Solar Energy Scotland believes the final version of National Planning Framework 4(NPF4) needs to be substantially enhanced to remove barriers to solar development across Scotland.
NPF4 is the first to be produced under the 2019 Planning (Scotland) Act, and incorporates the previously separate Scottish Planning Policy. It is likely to be current well into the second half of this decade, so the policy on planning and development it embodies must be consistent with the Scottish Government’s 2030 decarbonisation targets and advice governments have received from the UK Committee on Climate Change.
Solar Energy Scotland expects those targets to include ambition for 4-6GWof installed solar capacity across Scotland by 2030, with all the accompanying economic, cost of living, employment and climate benefits that will bring.
Strategic priorities for enhancement
At a strategic level, the NPF4 draft sets four ambitions for placemaking across Scotland, all of which Scotland’s solar industry supports: sustainable places, liveable places, productive places, and distinctive places. The first of these sets out an intention to “diversify and expand renewable energy generation”, which is a welcome step forward from the language in NPF3. Climate mitigation via renewables should feature throughout these four ambitions, though, and not just adaptation.

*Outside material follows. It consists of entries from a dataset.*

(** With a parser that fails with [ParserError] only, the reader with
    the parser's errors is the reader of the claims. *)
Lemma read_grid_exn_ParserError (data : list (list string)) :
  (∀ s, dtparser_parse_exn s = or_raise ValueError (dtparser_parse s)) →
  read_grid_exn data = read_grid float py_int py_float dtparser_parse data.
Proof.
  intros Hparse. unfold read_grid_exn, read_grid.
  destruct (py_index data 7) as [row|]; [simpl|done].
  destruct (py_index row 2) as [d|]; [simpl|done].
  destruct (py_index row 3) as [t|]; [simpl|done].
  by rewrite Hparse.
Qed.

(** X19.  The reader fails for three causes only.  It raises
    [IndexError] when the grid has fewer than 8 rows or row 7 fewer than
    4 cells; it raises the error of the date parser, whichever it is
    ([ParserError], [OverflowError]), when the parser fails on the text
    of the two timestamp cells; it raises [TypeError] when the
    timestamp was read and a paired field is named DT. *)
Theorem read_grid_errors (data : list (list string)) (e : exn) :
  read_grid_exn data = Raise e →
  (e = IndexError ∧
     ((length data < 8)%nat ∨
      ∃ row, data !! 7%nat = Some row ∧ (length row < 4)%nat)) ∨
  (∃ row d t, data !! 7%nat = Some row ∧ row !! 2%nat = Some d ∧
     row !! 3%nat = Some t ∧
     dtparser_parse_exn (d +:+ " " +:+ t) = Raise e) ∨
  (e = TypeError ∧
     ∃ row d t dt names values,
       data !! 7%nat = Some row ∧ row !! 2%nat = Some d ∧
       row !! 3%nat = Some t ∧
       dtparser_parse_exn (d +:+ " " +:+ t) = Ok dt ∧
       data !! (length data - 3)%nat = Some names ∧
       data !! (length data - 1)%nat = Some values ∧
       "DT"%string ∈ take (length values) names).
Proof.
  unfold read_grid_exn.
  rewrite (py_index_nonneg data 7) by lia. change (Z.to_nat 7) with 7%nat.
  destruct (data !! 7%nat) as [row|] eqn:Hrow; simpl.
  2:{ intros [= <-]. left. split; [done|]. left.
      apply lookup_ge_None in Hrow. lia. }
  assert (8 ≤ length data)%nat as Hlen by (apply lookup_lt_Some in Hrow; lia).
  rewrite (py_index_nonneg row 2), (py_index_nonneg row 3) by lia.
  change (Z.to_nat 2) with 2%nat. change (Z.to_nat 3) with 3%nat.
  destruct (row !! 2%nat) as [d|] eqn:Hd; simpl.
  2:{ intros [= <-]. left. split; [done|]. right. exists row. split; [done|].
      apply lookup_ge_None in Hd. lia. }
  destruct (row !! 3%nat) as [t|] eqn:Ht; simpl.
  2:{ intros [= <-]. left. split; [done|]. right. exists row. split; [done|].
      apply lookup_ge_None in Ht. lia. }
  destruct (dtparser_parse_exn (d +:+ " " +:+ t)) as [dt|e'] eqn:Hdt; simpl.
  2:{ intros [= <-]. right. left. by exists row, d, t. }
  change (-3) with (- Z.of_nat 3). change (-1) with (- Z.of_nat 1).
  rewrite !py_index_from_end by lia.
  destruct (lookup_lt_is_Some_2 data (length data - 3)%nat) as [names Hn];
    [lia|].
  destruct (lookup_lt_is_Some_2 data (length data - 1)%nat) as [values Hv];
    [lia|].
  rewrite Hn. simpl. rewrite Hv. simpl.
  destruct (decide _) as [HDT|HDT]; [|done].
  intros [= <-]. right. right. split; [done|].
  exists row, d, t, dt, names, values. repeat split; [done..|].
  by apply DT_paired.
Qed.
(** C9.  In an arithmetic where a difference with a no-data minuend is
    no-data, the independent and the network correction (and so the
    orchestrator), whether they return or raise, leave every pixel that
    held the no-data marker holding it. *)
Theorem nodata_stays_nodata {num : Type} {NUM : Numeric num} {SOLV : Solvers num} :
  (forall a b : num, isnan a = true -> isnan (fsub a b) = true) ->
  forall (st : @State num) (degree : string) (offset : bool),
    (forall (x : ref) res st',
       _independent_correction x degree offset st = (res, st') ->
       nan_kept (heap st) (heap st')) /\
    (forall (ifgs : list ref) (m_ifgs : option (list ref)) res st',
       _network_correction ifgs degree offset m_ifgs st = (res, st') ->
       nan_kept (heap st) (heap st')) /\
    (forall (ifgs : list ref) (method : string) (mlooked : option pyseq)
            res st',
       orbital_correction ifgs degree method mlooked offset st = (res, st') ->
       nan_kept (heap st) (heap st')).
Proof.
  intros nan_sub st degree offset. split; [|split].
  - intros x res st' H. by eapply independent_nan_pres.
  - intros ifgs m_ifgs res st' H. by eapply network_nan_pres.
  - intros ifgs method mlooked res st'. unfold orbital_correction.
    destruct (degree_in_list degree); simpl.
    2:{ intros [= _ <-]. apply nan_kept_refl. }
    destruct (String.eqb method NETWORK_METHOD).
    { destruct mlooked as [ml|]; intros H; [|by eapply network_nan_pres].
      revert H. apply nan_pres_bind; [|intros ?; by apply network_nan_pres].
      intros s r s'. unfold _validate_mlooked.
      repeat case_match; intros [= _ <-]; apply nan_kept_refl. }
    destruct (String.eqb method INDEPENDENT_METHOD).
    { apply nan_pres_for_each. intros x. by apply independent_nan_pres. }
    intros [= _ <-]. apply nan_kept_refl.
Qed.

(** ** Epoch indexing *)

Section Epochs.

Definition ids_step (ids : gmap epoch nat) (d : epoch) : gmap epoch nat :=
  match ids !! d with
  | Some _ => ids
  | None => <[d := size ids]> ids
  end.

(** A dense index: every value is below the size and no value is
    assigned twice. *)
Definition dense (ids : gmap epoch nat) : Prop :=
  (forall d k, ids !! d = Some k -> k < size ids) /\
  (forall d1 d2 k, ids !! d1 = Some k -> ids !! d2 = Some k -> d1 = d2).

Lemma dense_empty : dense ∅.
Proof. split; intros *; by rewrite lookup_empty. Qed.

Lemma dense_step ids d : dense ids -> dense (ids_step ids d).
Proof.
  intros [Hlt Hinj]. unfold ids_step.
  destruct (ids !! d) eqn:Hd; [done|]. split.
  - intros d' k. rewrite map_size_insert_None by done.
    rewrite lookup_insert. case_decide.
    + intros [= <-]. lia.
    + intros H'. apply Hlt in H'. lia.
  - intros d1 d2 k. rewrite !lookup_insert.
    repeat case_decide; subst; try done.
    + intros [= <-] H2. apply Hlt in H2. lia.
    + intros H1 [= <-]. apply Hlt in H1. lia.
    + apply Hinj.
Qed.

Lemma ids_step_dom ids d : dom (ids_step ids d) = {[d]} ∪ dom ids.
Proof.
  unfold ids_step. destruct (ids !! d) eqn:Hd.
  - apply (elem_of_dom_2 ids) in Hd. set_solver.
  - by rewrite dom_insert_L.
Qed.

Lemma ids_fold_spec (dates : list epoch) (acc : gmap epoch nat) :
  dense acc ->
  dense (foldl ids_step acc dates) /\
  dom (foldl ids_step acc dates) = list_to_set dates ∪ dom acc.
Proof.
  revert acc. induction dates as [|d dates IH]; intros acc Hacc; simpl.
  - split; [done|]. set_solver.
  - destruct (IH (ids_step acc d) (dense_step _ _ Hacc)) as [Hd Hdom].
    split; [done|]. rewrite Hdom, ids_step_dom. set_solver.
Qed.

Lemma master_slave_ids_dense (dates : list epoch) : dense (master_slave_ids dates).
Proof. apply (ids_fold_spec dates ∅ dense_empty). Qed.

Lemma master_slave_ids_dom (dates : list epoch) :
  dom (master_slave_ids dates) = list_to_set dates.
Proof.
  destruct (ids_fold_spec dates ∅ dense_empty) as [_ H].
  unfold master_slave_ids. fold ids_step. rewrite H. set_solver.
Qed.

Lemma master_slave_ids_size (dates : list epoch) :
  size (master_slave_ids dates) = size (list_to_set dates : gset epoch).
Proof. by rewrite <- master_slave_ids_dom, size_dom. Qed.

Lemma master_slave_ids_lookup (dates : list epoch) (d : epoch) :
  d ∈ dates ->
  exists k, master_slave_ids dates !! d = Some k /\
            k < size (list_to_set dates : gset epoch).
Proof.
  intros Hd.
  assert (d ∈ dom (master_slave_ids dates)) as [k Hk]%elem_of_dom.
  { rewrite master_slave_ids_dom. set_solver. }
  exists k. split; [done|]. rewrite <- master_slave_ids_size.
  by eapply (master_slave_ids_dense dates).
Qed.

End Epochs.

Section EpochAgreement.
Context {num : Type} {NUM : Numeric num}.
Implicit Types (st : @State num) (ifgs mlooked : list (@Ifg num)).

(** The two sequences pair up interferograms of the same epochs. *)
Definition same_epochs mlooked ifgs : Prop :=
  Forall2 (fun m i => master m = master i /\ slave m = slave i) mlooked ifgs.

Lemma same_epochs_dates mlooked ifgs :
  same_epochs mlooked ifgs ->
  map master mlooked ++ map slave mlooked = get_all_epochs ifgs.
Proof.
  intros Hsame. unfold get_all_epochs.
  assert (map master mlooked = map master ifgs /\
          map slave mlooked = map slave ifgs) as [-> ->]; [|done].
  induction Hsame as [|m i ml is' [Hm Hs] _ [IHm IHs]]; [done|].
  simpl. by rewrite Hm, Hs, IHm, IHs.
Qed.

Lemma validate_mlooked_ok st (ml : pyseq) (ifgs : list ref) :
  length (items ml) = length ifgs ->
  (forall r, r ∈ items ml -> has_phase_data (heap st) r = true) ->
  _validate_mlooked ml ifgs st = (ok tt, st).
Proof.
  intros Hlen Hall. unfold _validate_mlooked.
  rewrite Hlen, Nat.eqb_refl. simpl.
  assert (forallb id (map (has_phase_data (heap st)) (items ml)) = true)
    as ->; [|done].
  apply forallb_forall. intros b [r [<- Hr]]%in_map_iff.
  apply Hall, list_elem_of_In, Hr.
Qed.

End EpochAgreement.


(** ** The network design matrix *)

Section ArrayAssign.
Context {num : Type} {NUM : Numeric num}.
Implicit Types (row brow vals : list num) (ndm blk : list (list num)).

(** The row [row] with [vals] written from column [c] on. *)
Definition put row (c : nat) vals : list num :=
  take c row ++ vals ++ drop (c + length vals) row.

Lemma put_length row c vals :
  c + length vals <= length row -> length (put row c vals) = length row.
Proof.
  intros H. unfold put. rewrite !length_app, length_take, length_drop. lia.
Qed.

Lemma put_lookup_in row c vals k :
  c + length vals <= length row -> k < length vals ->
  put row c vals !! (c + k) = vals !! k.
Proof.
  intros H Hk. unfold put.
  rewrite lookup_app_r by (rewrite length_take; lia).
  rewrite length_take, lookup_app_l by lia. f_equal. lia.
Qed.
(** The float nearest to the rational number of A / B units, B > 0. *)
Definition round (A B : Z) : t :=
  let s := spacing (Z.abs A / B)%pyint in
  let N := (nearest_even A (B * s) * s)%pyint in
  if (huge <=? Z.abs N)%pyint then inf (N <? 0)%pyint else finite N.

(** [x - y] on floats. *)
Definition sub (x y : t) : t :=
  match x, y with
  | finite M, finite N => round (M - N) 1
  | finite _, inf s => inf (negb s)
  | inf s, finite _ => inf s
  | inf s, inf s' => if Bool.eqb s s' then nan else inf s
  | _, _ => nan
  end.

(** [x + y] on floats. *)
Definition add (x y : t) : t :=
  match x, y with
  | finite M, finite N => round (M + N) 1
  | finite _, inf s => inf s
  | inf s, finite _ => inf s
  | inf s, inf s' => if Bool.eqb s s' then inf s else nan
  | _, _ => nan
  end.

End binary64.

(** [float(z)], the conversion Python applies to an int operand of a float
    operation: correctly rounded, OverflowError beyond the floats. *)
Definition float_of_pyint (z : Z) : result binary64.t :=
  match binary64.round (z * binary64.one) 1 with
  | binary64.finite N => Ok (binary64.finite N)
  | _ => Raise OverflowError
  end.

(** [a / b] on Python ints: the correctly rounded quotient. *)
Definition int_truediv (a b : Z) : result binary64.t :=
  if (b =? 0)%pyint then Raise ZeroDivisionError
  else match (if (b <? 0)%pyint
              then binary64.round (- a * binary64.one) (- b)
              else binary64.round (a * binary64.one) b) with
       | binary64.finite N => Ok (binary64.finite N)
       | _ => Raise OverflowError
       end.

(** [int(x)] of a float: truncation towards zero. *)
Definition int_ (x : binary64.t) : result Z :=
  match x with
  | binary64.finite N => Ok (Z.quot N binary64.one)
  | binary64.inf _ => Raise OverflowError
  | binary64.nan => Raise ValueError
  end.

(* ================================================================== *)
(** ** Numbers: Python ints and numpy floats *)

Section Numbers.
Variable K : numClosedFieldType.
Lemma In_b_In (c : string) (l : list string) : In_b c l = true -> In c l.
Proof.
  intros H. apply existsb_exists in H. destruct H as (x & Hx & Heq).
  apply String.eqb_eq in Heq. subst. exact Hx.
Qed.

Lemma fuzzy_match_exact gcm (c : string) (candidates : list string)
      (default : string) :
  In c candidates -> c <> "" -> Py.lower c <> "none" ->
  fuzzy_match gcm (VStr c) candidates default = ok c.
Proof.
  intros Hin Hne Hnone. unfold fuzzy_match. cbn [truthy].
  destruct c as [|a c']; [congruence|]. cbn [Py.is_empty negb].
  destruct (String.eqb_spec (Py.lower (String a c')) "none"); [congruence|].
  rewrite (In_b_true _ _ Hin). reflexivity.
Qed.

(** C6, as the code has it.  For every candidate list and default, the
    empty string and every case-variant of 'none' yield the default, and
    every candidate that is neither empty nor a case-variant of 'none' is
    returned unchanged; every aspect ratio and every output format of the
    module is such a candidate. *)
Theorem fuzzy_match_canonical gcm (candidates : list string)
        (default : string) :
  fuzzy_match gcm (VStr "") candidates default = ok default
  /\ (forall s, Py.lower s = "none" ->
                fuzzy_match gcm (VStr s) candidates default = ok default)
  /\ (forall c, In c candidates -> c <> "" -> Py.lower c <> "none" ->
                fuzzy_match gcm (VStr c) candidates default = ok c)
  /\ (forall c, In c AVAILABLE_ASPECT_RATIOS ->
                get_aspect_ratio_from_input gcm (VStr c) = ok c)
  /\ (forall c, In c AVAILABLE_OUTPUT_FORMATS ->
                get_output_format_from_input gcm (VStr c) = ok c).
Proof.
  split; [reflexivity|]. split; [|split; [|split]].
  - intros s Hs. unfold fuzzy_match. cbn [truthy].
    destruct (negb (negb (Py.is_empty s))); [reflexivity|].
    rewrite Hs. reflexivity.
  - intros c. apply fuzzy_match_exact.
  - intros c Hin. apply fuzzy_match_exact; [exact Hin| |];
      cbn in Hin; repeat destruct Hin as [<-|Hin]; try discriminate;
      contradiction.
  - intros c Hin. apply fuzzy_match_exact; [exact Hin| |];
      cbn in Hin; repeat destruct Hin as [<-|Hin]; try discriminate;
      contradiction.
Qed.

Lemma fuzzy_match_canonical_witness :
  fuzzy_match Instances.get_close_matches (VStr "NoNe") ["webp"; "jpg"] "webp"
  = ok "webp"
  /\ fuzzy_match Instances.get_close_matches (VStr "jpg") ["webp"; "jpg"] "webp"
     = ok "jpg"
  /\ get_aspect_ratio_from_input Instances.get_close_matches (VStr "custom")
     = ok "custom"
  /\ get_output_format_from_input Instances.get_close_matches (VStr "png")
     = ok "png".
Proof.
  pose proof (fuzzy_match_canonical Instances.get_close_matches
                ["webp"; "jpg"] "webp") as (_ & Hnone & Hexact & Har & Hof).
  split; [|split; [|split]].
  - apply Hnone. reflexivity.
  - apply Hexact; [cbn; tauto|discriminate|discriminate].
  - apply Har. cbn; tauto.
  - apply Hof. cbn; tauto.
Defined.

(** C6, as stated, fails: a candidate list may hold 'none' itself, and the
    guard on 'none' comes before the exact match. *)
Lemma fuzzy_match_none_candidate :
  ~ (forall gcm candidates default c,
        In c candidates ->
        fuzzy_match gcm (VStr c) candidates default = ok c).
Proof.
  intros H.
  specialize (H Instances.get_close_matches ["none"] "webp" "none"
                (or_introl eq_refl)).
  vm_compute in H. discriminate.
Qed.

(** ** Trimming *)

Lemma lstrip_head (s : string) (c : ascii) (t : string) :
  Py.lstrip s = String c t -> Py.isspace c = false.
Proof.
  induction s as [|a s IH]; cbn; [discriminate|].
  destruct (Py.isspace a) eqn:Ha; [exact IH|].
  intros [= <- <-]. exact Ha.
Qed.

Lemma lstrip_nonspace (c : ascii) (t : string) :
  Py.isspace c = false -> Py.lstrip (String c t) = String c t.
Proof. intros H. cbn. rewrite H. reflexivity. Qed.

Lemma rstrip_nonspace (c : ascii) (t : string) :
  Py.isspace c = false -> Py.rstrip (String c t) = String c (Py.rstrip t).
Proof. intros H. cbn. rewrite H, andb_false_r. reflexivity. Qed.

Lemma strip_head (s : string) (c : ascii) (t : string) :
  Py.strip s = String c t -> Py.isspace c = false.
Proof.
  unfold Py.strip. destruct (Py.lstrip s) as [|a u] eqn:Hl; [discriminate|].
  pose proof (lstrip_head _ _ _ Hl) as Ha.
  rewrite (rstrip_nonspace _ _ Ha). intros [= <- _]. exact Ha.
Qed.

Lemma rstrip_idem (s : string) : Py.rstrip (Py.rstrip s) = Py.rstrip s.
Proof.
  induction s as [|c s IH]; [reflexivity|]. cbn [Py.rstrip].
  destruct (Py.is_empty (Py.rstrip s) && Py.isspace c) eqn:Hc;
    [reflexivity|].
  cbn [Py.rstrip]. rewrite IH, Hc. reflexivity.
Qed.

Lemma strip_idem (s : string) : Py.strip (Py.strip s) = Py.strip s.
Proof.
  destruct (Py.strip s) as [|c t] eqn:Hs; [reflexivity|].
  pose proof (strip_head _ _ _ Hs) as Hc.
  unfold Py.strip at 1. rewrite (lstrip_nonspace _ _ Hc), <- Hs.
  unfold Py.strip. apply rstrip_idem.
Qed.

(** A string that [strip] leaves alone is left alone by both halves. *)
Lemma strip_fixed (s : string) :
  Py.strip s = s -> Py.lstrip s = s /\ Py.rstrip s = s.
Proof.
  intros H. assert (Hl : Py.lstrip s = s).
  { destruct s as [|c t]; [reflexivity|].
    apply lstrip_nonspace. exact (strip_head _ _ _ H). }
  split; [exact Hl|]. unfold Py.strip in H. rewrite Hl in H. exact H.
Qed.

Lemma rstrip_app (a v : string) :
  Py.rstrip v <> "" -> Py.rstrip (a ++ v) = a ++ Py.rstrip v.
Proof.
  intros Hv. induction a as [|c a IH]; [reflexivity|].
  cbn [append Py.rstrip]. rewrite IH.
  destruct (a ++ Py.rstrip v) as [|d u] eqn:Hau; [|reflexivity].
  destruct a; cbn in Hau; [contradiction|discriminate].
Qed.

(** ** Searching and splitting on the marker *)

Lemma find_from_shift (sub s : string) (i : nat) :
  Py.find_from sub s i
  = option_map (fun k => (k + i)%nat) (Py.find_from sub s 0).
Proof.
  revert i. induction s as [|c s IH]; intros i; cbn [Py.find_from].
  - destruct (Py.startswith "" sub); reflexivity.
  - destruct (Py.startswith (String c s) sub); [reflexivity|].
    rewrite (IH (S i)), (IH 1%nat).
    destruct (Py.find_from sub s 0); cbn; [f_equal; lia|reflexivity].
Qed.

Lemma markerless_find (s : string) :
  markerless s <-> Py.find s "--" = (-1)%Z.
Proof.
  unfold markerless, Py.find.
  destruct (Py.find_from "--" s 0); split; try congruence; lia.
Qed.

Lemma markerless_cons (c : ascii) (s : string) :
  markerless (String c s)
  <-> Py.startswith (String c s) "--" = false /\ markerless s.
Proof.
  unfold markerless. cbn [Py.find_from].
  destruct (Py.startswith (String c s) "--").
  - split; [discriminate|intros [? _]; discriminate].
  - rewrite find_from_shift. destruct (Py.find_from "--" s 0); cbn;
      split; try tauto; try discriminate. intros [_ ?]; discriminate.
Qed.

Lemma starts_marker_cons (c : ascii) (s : string) :
  Py.startswith (String c s) "--"
  = Ascii.eqb "-" c && Py.startswith s "-".
Proof. reflexivity. Qed.

Lemma markerless_cons_other (c : ascii) (s : string) :
  Ascii.eqb "-" c = false -> markerless s -> markerless (String c s).
Proof.
  intros Hc Hs. apply markerless_cons. split; [|exact Hs].
  rewrite starts_marker_cons, Hc. reflexivity.
Qed.

(** Where the first marker is, when free text without one is followed by a
    space and a marker. *)
Lemma find_after_text (text rest : string) :
  markerless text ->
  Py.find_from "--" (text ++ " --" ++ rest) 0
  = Some (String.length text + 1)%nat.
Proof.
  induction text as [|c t IH]; intros Hm; [reflexivity|].
  apply markerless_cons in Hm. destruct Hm as [Hp Hm].
  specialize (IH Hm). remember (" --" ++ rest) as tail_ eqn:Ht.
  cbn [append Py.find_from String.length].
  assert (Hq : Py.startswith (String c (t ++ tail_)) "--" = false).
  { rewrite starts_marker_cons in Hp |- *.
    destruct (Ascii.eqb "-" c); [|reflexivity].
    destruct t as [|d t']; [subst tail_; reflexivity|exact Hp]. }
  rewrite Hq, find_from_shift, IH. cbn. f_equal. lia.
Qed.

Lemma take_app (a b : string) : Py.take (String.length a) (a ++ b) = a.
Proof. induction a as [|c a IH]; cbn; [destruct b|]; congruence. Qed.

Lemma drop_app (a b : string) : Py.drop (String.length a) (a ++ b) = b.
Proof. induction a as [|c a IH]; cbn; [destruct b|]; congruence. Qed.

Lemma split_markerless (s : string) :
  markerless s -> Py.split s "--" = [s].
Proof.
  unfold Py.split. induction s as [|c s IH]; intros Hm; [reflexivity|].
  apply markerless_cons in Hm. destruct Hm as [Hp Hm].
  cbn [Py.split_go]. rewrite Hp, (IH Hm). reflexivity.
Qed.

Lemma split_marker_first (s : string) :
  Py.split ("--" ++ s) "--" = "" :: Py.split s "--".
Proof. reflexivity. Qed.

(** ** The tokenizer *)

Lemma parse_try_no_marker (msg : string) :
  Py.find msg "--" = (-1)%Z ->
  parse_try msg = ok [("prompt", VStr (Py.strip msg))].
Proof. intros H. unfold parse_try. rewrite H. reflexivity. Qed.

Lemma parse_try_marker (msg : string) :
  Py.find msg "--" <> (-1)%Z ->
  parse_try msg
  = parse_tokens (flag_units msg) [("prompt", VStr (prompt_part msg))].
Proof.
  intros H. unfold parse_try, flag_units, prompt_part.
  destruct (Z.eqb_spec (Py.find msg "--") (-1)); [contradiction|reflexivity].
Qed.

(** One turn of the loop, in terms of the unit's name and raw value. *)
Lemma parse_tokens_cons (tok : string) (rest : list string)
      (params : dict value) :
  parse_tokens (tok :: rest) params
  = match unit_name tok with
    | None => parse_tokens rest params
    | Some name =>
        v <~ convert_value (unit_value tok) ;;
        parse_tokens rest (dict_set name v params)
    end.
Proof.
  cbn [parse_tokens]. unfold unit_name, unit_value, Py.split_ws1.
  destruct (Py.strip tok) as [|c t] eqn:Hs; [reflexivity|].
  cbn [Py.is_empty].
  rewrite (lstrip_nonspace _ _ (strip_head _ _ _ Hs)). cbn [Py.is_empty].
  destruct (Py.word (String c t)) as [w r].
  destruct (Py.is_empty (Py.lstrip r)); reflexivity.
Qed.

Lemma dict_get_set_same {V} (k : string) (v : V) (d : dict V) :
  dict_get k (dict_set k v d) = Some v.
Proof.
  induction d as [|[k' v'] d IH]; cbn [dict_set dict_get].
  - rewrite String.eqb_refl. reflexivity.
  - destruct (String.eqb k k') eqn:E; cbn [dict_get]; rewrite E; auto.
Qed.

Lemma dict_get_set_other {V} (k k' : string) (v : V) (d : dict V) :
  k <> k' -> dict_get k (dict_set k' v d) = dict_get k d.
Proof.
  intros Hne. induction d as [|[k0 v0] d IH]; cbn [dict_set dict_get].
  - destruct (String.eqb_spec k k'); [contradiction|reflexivity].
  - destruct (String.eqb_spec k' k0) as [->|Hk]; cbn [dict_get].
    + destruct (String.eqb_spec k k0); [contradiction|reflexivity].
    + rewrite IH. reflexivity.
Qed.

Lemma parse_tokens_app (a b : list string) (d : dict value) :
  parse_tokens (a ++ b) d = (d1 <~ parse_tokens a d ;; parse_tokens b d1).
Proof.
  revert d. induction a as [|tok a IH]; intros d; [reflexivity|].
  rewrite <- app_comm_cons, !parse_tokens_cons.
  destruct (unit_name tok) as [name|]; [|apply IH].
  destruct (convert_value (unit_value tok)) as [e|v]; [reflexivity|].
  cbn [rbind]. apply IH.
Qed.

(** Flag units with other names leave a key as it was. *)
Lemma parse_tokens_keeps (name : string) (toks : list string) :
  (forall t, In t toks -> unit_name t <> Some name) ->
  forall d d', parse_tokens toks d = inr d' ->
               dict_get name d' = dict_get name d.
Proof.
  induction toks as [|tok toks IH]; intros Hn d d' H.
  - cbn in H. injection H as <-. reflexivity.
  - rewrite parse_tokens_cons in H.
    assert (Hrest : forall t, In t toks -> unit_name t <> Some name)
      by (intros t Ht; apply Hn; right; exact Ht).
    pose proof (Hn tok (or_introl eq_refl)) as Htok.
    destruct (unit_name tok) as [n|]; [|exact (IH Hrest _ _ H)].
    destruct (convert_value (unit_value tok)) as [e|v]; [discriminate|].
    cbn [rbind] in H. rewrite (IH Hrest _ _ H).
    apply dict_get_set_other. congruence.
Qed.

(** The last flag unit with a given name decides the value stored under
    it. *)
Lemma parse_tokens_last (before after : list string) (tok name : string)
      (d d' : dict value) :
  parse_tokens (before ++ tok :: after) d = inr d' ->
  unit_name tok = Some name ->
  (forall t, In t after -> unit_name t <> Some name) ->
  exists v, convert_value (unit_value tok) = inr v
            /\ dict_get name d' = Some v.
Proof.
  intros H Hname Hafter. rewrite parse_tokens_app in H.
  destruct (parse_tokens before d) as [e|d1]; [discriminate|].
  cbn [rbind] in H. rewrite parse_tokens_cons, Hname in H.
  destruct (convert_value (unit_value tok)) as [e|v]; [discriminate|].
  cbn [rbind] in H. exists v. split; [reflexivity|].
  rewrite (parse_tokens_keeps name after Hafter _ _ H).
  apply dict_get_set_same.
Qed.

Solar Energy Scotland believes a more positive strategic position needs reinforcement in two specific ways.
First, higher priority for climate mitigation at a strategic level: Significantly elevated weight should be afforded to renewable development in the planning balance. Solar Energy Scotland believes that Spatial Principle (f) should also make explicit the need for planners to prioritise all renewable developments, as well as the grid and storage capacity required to secure maximum benefit from such projects.
Second, greater coordination with adjacent policy areas, including clarification on how solar and other renewable proposals will help deliver Scottish Government objectives on housing, heat, power, land use, and transport, as well as decarbonisation.
Solar Energy Scotland | National Planning Framework 4
Modifications required
Policy 19, the element of most direct interest for renewable projects and decarbonisation, is internally contradictory. Sections A and B are consistent with the strong and positive language on renewables in the Sustainable Places section, but then subsequent sections systematically undermine those aims.
This is especially true of section K, which sets out 17 negative tests for each development to be assessed against. Many of those tests are simply the expression of good practice, or even legal compliance, and are already followed by developers. Unless this text is significantly reworked, it is likely to prove an obstacle to even the most uncontroversial renewable projects.
- The universal requirement on developers to produce “glint and glare” studies in section J should be removed, given how rarely there is any issue of this sort. Any such requirement should be proportional to the specific design of the proposed solar panels and to the site context.
- The extensive nature of the list in section K, with many value judgement elements, should be stripped back. Other more controversial development categories have been assigned fewer hurdles. This list simply gives decision-makers more opportunities to make arbitrary decisions incompatible with urgent action in a climate emergency.
- On solar, the section K list specifically states “Ground mounted arrays should be installed using pile driven or screw foundations rather than trench foundations to facilitate restoration of the site”. This is an inappropriate level of detail unseen in other sections of this document, and should be removed. These stipulations belong in best practice guidance and site specific conditions, not set in overarching national policy.
- Include explicit support for solar developments in green belts as a low-impact, biodiversity-friendly technology.
- In Policy 8, there should be clarification that solar capacity will be measured on its AC capacity to be consistent with the way other technologies are treated.
Permitted development rights should be extended to all rooftop solar projects, either without a capacity limit, or at least for projects at 5MWor below (such installations would still be subject to other planning rules).
Building regulations should include an affordability target for new homes and recognise the role of exported solar energy in environmental performance: this will help ensure new homes are cheaper to run and support a just transition to electric heating systems.
The requirement for solar installations to hold a building warrant should be removed if a certified charted engineer’s structural certificate (SER)is obtained.
End the practice of removing agricultural support payments for dual-use land, such as land used for solar generation alongside sheep grazing or biodiversity and conservation measures.